(* ===== verification/EndToEnd.v ===== *)
(** A signature with a PIN, end to end: the agent's request thread (Runtime), its control
    service (Control), the PIN broker between them (Broker), and [keyvisor authorize] on the
    other side of the control socket (Client), run together.  The requests that wait for
    nobody, for the identities and with a key without PIN, are here too. *)

From S2P Require Import Prelude Bytes Text Core Protocol Effects Tpm FileSystem AtomicFile Paths.
From S2P Require KeyStore History Secrets Graphical.
From S2P Require Import Broker.
From S2P Require Control Runtime Client.

(** ** A request that waits *)

(** Time passes for the broker. *)
Definition later (s : broker) (ms : Z) : broker :=
  mkBroker (process_id s) (started s) (authorizations s) (requests s) (held s) (clock s + ms) (lock_poisoned s).

(** The broker of [s] with a new request, [periods] looks later. *)
Definition asked (s : broker) (key_name : bytes) (periods : nat) : broker :=
  later (begin_request s key_name) (50 * Z.of_nat periods).

Definition request_of (s : broker) : bytes := request_id (process_id s) (NEXT_REQUEST_ID s).

Lemma asked_steps s key_name periods :
  steps s (Begin key_name :: replicate periods (Tick 50)) = Some (asked s key_name periods).
Proof.
  cbn [steps step]. change (mbind ?f (Some ?x)) with (f x). cbv beta. unfold asked. generalize (begin_request s key_name). clear s.
  induction periods as [|n IH]; intros s; [by destruct s; cbn; unfold later; cbn; rewrite Z.add_0_r|].
  cbn [replicate steps step]. cbn. change (mkBroker _ _ _ _ _ (clock s + 50) _) with (later s 50).
  rewrite IH. unfold later. cbn. f_equal. f_equal. lia.
Qed.

Lemma asked_reachable es s key_name periods :
  reachable es s -> started s < 2 ^ 64 ->
  reachable (es ++ Begin key_name :: replicate periods (Tick 50)) (asked s key_name periods).
Proof.
  intros (pid & Hs & _) Hlt. exists pid. split; [rewrite steps_app, Hs; apply asked_steps|].
  unfold asked. cbn [later started]. rewrite started_begin. lia.
Qed.

(** What the broker has of the new request. *)
Definition new_request (s : broker) (key_name : bytes) : request := mkRequest (request_of s) key_name Waiting None.
Lemma begin_entry s key_name :
  lock_poisoned s = false ->
  authorizations (begin_request s key_name) !! request_of s = Some (mkPending key_name (started s)) /\
  requests (begin_request s key_name) !! started s = Some (new_request s key_name) /\
  held (begin_request s key_name) = held s /\ lock_poisoned (begin_request s key_name) = false.
Proof. intros Hl. unfold begin_request. rewrite Hl. cbn. split_and!; [apply lookup_insert_eq|apply lookup_insert_eq|done|done]. Qed.

(** The owner's control connection hands the PIN over. *)
Lemma hand_over s id key_name ch r conn pin :
  lock_poisoned s = false -> authorizations s !! id = Some (mkPending key_name ch) -> requests s !! ch = Some r ->
  rq_phase r = Waiting -> rq_channel r = None -> held s !! conn = None ->
  exists s', steps s [Take conn id pin; Deliver conn] = Some s' /\
    requests s' !! ch = Some (Broker.set_channel r (Some pin)).
Proof.
  intros Hl Ha Hr Hp Hc Hh. eexists. split.
  - cbn [steps step]. rewrite Hh. unfold take_request. rewrite Hl, Ha. cbn [mbind option_bind pa_sender].
    cbn [set_held set_authorizations held]. rewrite lookup_insert_eq. cbn [mbind option_bind].
    unfold send_pin. cbn [requests set_held set_authorizations]. rewrite Hr. unfold receiver_dropped. rewrite Hp, Hc. reflexivity.
  - apply lookup_insert_eq.
Qed.

(** ** The request thread *)

Section Request.
Context {E : Type -> Type} {TS TV : Type} `{!Handler E TS TV} `{!TpmSigner E} (tpm_calm : TV) `{!TpmSignerLaws E tpm_calm}.
Context (Sha256 Sha384 : bytes -> bytes) (a : Runtime.agent).
Abbreviation world := (@Runtime.world E TS _).
Abbreviation interference := (@Runtime.interference E TS TV _).
Abbreviation agentE := (@Runtime.agentE E _).
#[local] Instance request_handler : Handler agentE world interference := Runtime.agent_handler tpm_calm a.
Abbreviation alone := (@Runtime.alone E TS TV _).

(** While the request waits: the files, the TPM and the logs are those of the start [w0],
    the client is there, and the broker is [s]. *)
Record waiting (w0 : world) (ch : option Z) (s : broker) (w : world) : Prop := mk_waiting {
  wt_files : Runtime.files w = Runtime.files w0;
  wt_tpm : Runtime.tpm_state w = Runtime.tpm_state w0;
  wt_slot : Runtime.tpm_slot w = Runtime.tpm_slot w0;
  wt_here : Runtime.cancelled w = false;
  wt_channel : Runtime.channel w = ch;
  wt_calls : Runtime.calls w = Runtime.calls w0;
  wt_signatures : Runtime.signatures w = Runtime.signatures w0;
  wt_recorded : Runtime.recorded w = Runtime.recorded w0;
  wt_shared : Runtime.shared w = s;
}.

Lemma waiting_alone w0 ch s w : waiting w0 ch s w -> waiting w0 ch s (Runtime.interfere alone w).
Proof. by intros []; split. Qed.

Context (w0 : world).

(** The other threads do [es] before an operation, and nothing else. *)
Definition meanwhile (es : list event) : interference := Runtime.mkInterference es None None false [] [] false (Some 0) Graphical.undisturbed.

Lemma waiting_shared ch s w s' es : waiting w0 ch s w -> waiting w0 ch s' (Runtime.set_shared w s' es).
Proof. by intros []; split. Qed.

Lemma run_check {A} (f : result bytes unit -> prog agentE A) vs ch s w :
  waiting w0 ch s w ->
  exists w', run alone (Runtime.check ≫= f) (alone :: vs) w = run alone (f (Ok tt)) vs w' /\ waiting w0 ch s w'.
Proof.
  intros Hw. apply waiting_alone in Hw. exists (Runtime.interfere alone w). split; [|exact Hw].
  change (run alone (f (Ok tt)) vs (Runtime.interfere alone w)) with
    (run alone ((if false then Ret (Err Runtime.DISCONNECTED) else Ret (Ok tt)) ≫= f) vs (Runtime.interfere alone w)).
  rewrite <- (wt_here _ _ _ _ Hw). reflexivity.
Qed.

Lemma run_begin {A} (f : result unit (bytes * Z) -> prog agentE A) vs s w key_name :
  waiting w0 None s w -> lock_poisoned s = false ->
  exists w', run alone (trigger (Runtime.BeginRequest key_name) ≫= f) (alone :: vs) w =
      run alone (f (Ok (request_of s, started s))) vs w' /\
    waiting w0 (Some (started s)) (begin_request s key_name) w'.
Proof.
  intros Hw Hl. apply waiting_alone in Hw. eexists. split.
  - erewrite run_op; [reflexivity|]. unfold exec, request_handler, Runtime.agent_handler. cbn [Runtime.agent_exec].
    rewrite (wt_shared _ _ _ _ Hw), Hl. reflexivity.
  - unfold Runtime.own_step. cbn [step]. rewrite (wt_shared _ _ _ _ Hw). by destruct Hw; split.
Qed.

Lemma run_now {A} (f : Z -> prog agentE A) vs ch s w :
  waiting w0 ch s w ->
  exists w', run alone (trigger Runtime.InstantNow ≫= f) (alone :: vs) w = run alone (f (clock s)) vs w' /\ waiting w0 ch s w'.
Proof.
  intros Hw. apply waiting_alone in Hw. exists (Runtime.interfere alone w). split; [|done].
  erewrite run_op; [reflexivity|]. unfold exec, request_handler, Runtime.agent_handler. cbn [Runtime.agent_exec].
  by rewrite (wt_shared _ _ _ _ Hw).
Qed.

(** [try_recv] on the own channel of the request. *)
Lemma exec_recv v ch s w r :
  waiting w0 (Some ch) s (Runtime.interfere v w) -> requests s !! ch = Some r -> rq_phase r = Waiting ->
  exec v w (Runtime.TryRecv ch) =
    (try_recv s ch r, Runtime.set_shared (Runtime.interfere v w) (receive s ch r) [Recv ch]).
Proof.
  intros Hw Hr Hp. unfold exec, request_handler, Runtime.agent_handler. cbn [Runtime.agent_exec].
  unfold Runtime.own_step. cbn [step]. rewrite (wt_shared _ _ _ _ Hw), Hr. cbn [mbind option_bind]. by rewrite Hp.
Qed.

(** One round of the loop, while nobody has sent a PIN. *)
Lemma run_round {A} (f : Runtime.loop_result -> prog agentE A) fuel vs ch deadline s w r id p :
  waiting w0 (Some ch) s w -> requests s !! ch = Some r -> rq_phase r = Waiting -> rq_channel r = None ->
  authorizations s !! id = Some p -> pa_sender p = ch -> clock s < deadline ->
  exists w', run alone (Runtime.wait_for_pin (S fuel) ch deadline false ≫= f) (alone :: alone :: alone :: alone :: vs) w =
      run alone (Runtime.wait_for_pin fuel ch deadline false ≫= f) vs w' /\ waiting w0 (Some ch) (later s 50) w'.
Proof.
  intros Hw Hr Hp Hc Ha Hs Hd.
  assert (try_recv s ch r = Empty) as Htry.
  { unfold try_recv. rewrite Hc. assert (sender_alive s ch = true) as -> by (apply sender_alive_spec; left; by exists id, p). done. }
  pose proof (exec_recv alone ch s w r (waiting_alone _ _ _ _ Hw) Hr Hp) as E1.
  unfold receive in E1. rewrite Htry in E1. set (w2 := Runtime.set_shared _ s [Recv ch]) in *.
  assert (waiting w0 (Some ch) s w2) as Hw2 by by apply waiting_shared with s, waiting_alone.
  cbn [Runtime.wait_for_pin]. erewrite run_op_bind by exact E1. cbn iota.
  unfold Runtime.still_there. change (Ret ?x ≫= ?g) with (g x). cbv beta. unfold Runtime.give_up_or. rewrite run_assoc.
  match goal with |- context [run alone (trigger Runtime.InstantNow ≫= ?g) (_ :: ?vs) _] =>
    destruct (run_now g vs (Some ch) s w2 Hw2) as (w3 & -> & Hw3) end.
  rewrite (proj2 (Z.leb_gt _ _) Hd). rewrite run_assoc.
  match goal with |- context [run alone (Runtime.check ≫= ?g) (_ :: ?vs) _] =>
    destruct (run_check g vs (Some ch) s w3 Hw3) as (w4 & -> & Hw4) end.
  apply waiting_alone in Hw4. eexists. split; [erewrite run_op_bind by reflexivity; reflexivity|].
  unfold Runtime.own_step. cbn [step]. rewrite (wt_shared _ _ _ _ Hw4). by apply waiting_shared with s.
Qed.

Lemma later_later s x y : later (later s x) y = later s (x + y).
Proof. unfold later. cbn. f_equal. lia. Qed.

Lemma run_rounds {A} (f : Runtime.loop_result -> prog agentE A) n fuel vs ch deadline s w r id p :
  waiting w0 (Some ch) s w -> requests s !! ch = Some r -> rq_phase r = Waiting -> rq_channel r = None ->
  authorizations s !! id = Some p -> pa_sender p = ch -> clock s + 50 * (Z.of_nat n - 1) < deadline ->
  exists w', run alone (Runtime.wait_for_pin (n + fuel) ch deadline false ≫= f) (replicate (4 * n) alone ++ vs) w =
      run alone (Runtime.wait_for_pin fuel ch deadline false ≫= f) vs w' /\ waiting w0 (Some ch) (later s (50 * Z.of_nat n)) w'.
Proof.
  intros Hw Hr Hp Hc Ha Hs. revert s w Hw Hr Ha. induction n as [|n IH]; intros s w Hw Hr Ha Hd.
  { exists w. split; [done|]. assert (later s (50 * Z.of_nat 0) = s) as -> by (destruct s; unfold later; cbn; by rewrite Z.add_0_r). done. }
  replace (4 * S n)%nat with (S (S (S (S (4 * n))))) by lia. cbn [replicate app Nat.add].
  destruct (run_round f (n + fuel) (replicate (4 * n) alone ++ vs) ch deadline s w r id p Hw Hr Hp Hc Ha Hs ltac:(lia)) as (w1 & -> & Hw1).
  destruct (IH (later s 50) w1 Hw1 Hr Ha) as (w2 & -> & Hw2); [cbn; lia|]. exists w2. split; [done|].
  rewrite later_later in Hw2. by replace (50 * Z.of_nat (S n)) with (50 + 50 * Z.of_nat n) by lia.
Qed.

**Instructions to follow**
Only the lines from the start of the material through the line containing "nobody, for the" belong in the answer, each copied exactly.

**Answer box**
(* ===== verification/EndToEnd.v ===== *)
(** A signature with a PIN, end to end: the agent's request thread (Runtime), its control
    service (Control), the PIN broker between them (Broker), and [keyvisor authorize] on the
    other side of the control socket (Client), run together.  The requests that wait for
    nobody, for the identities and with a key without PIN, are here too. *)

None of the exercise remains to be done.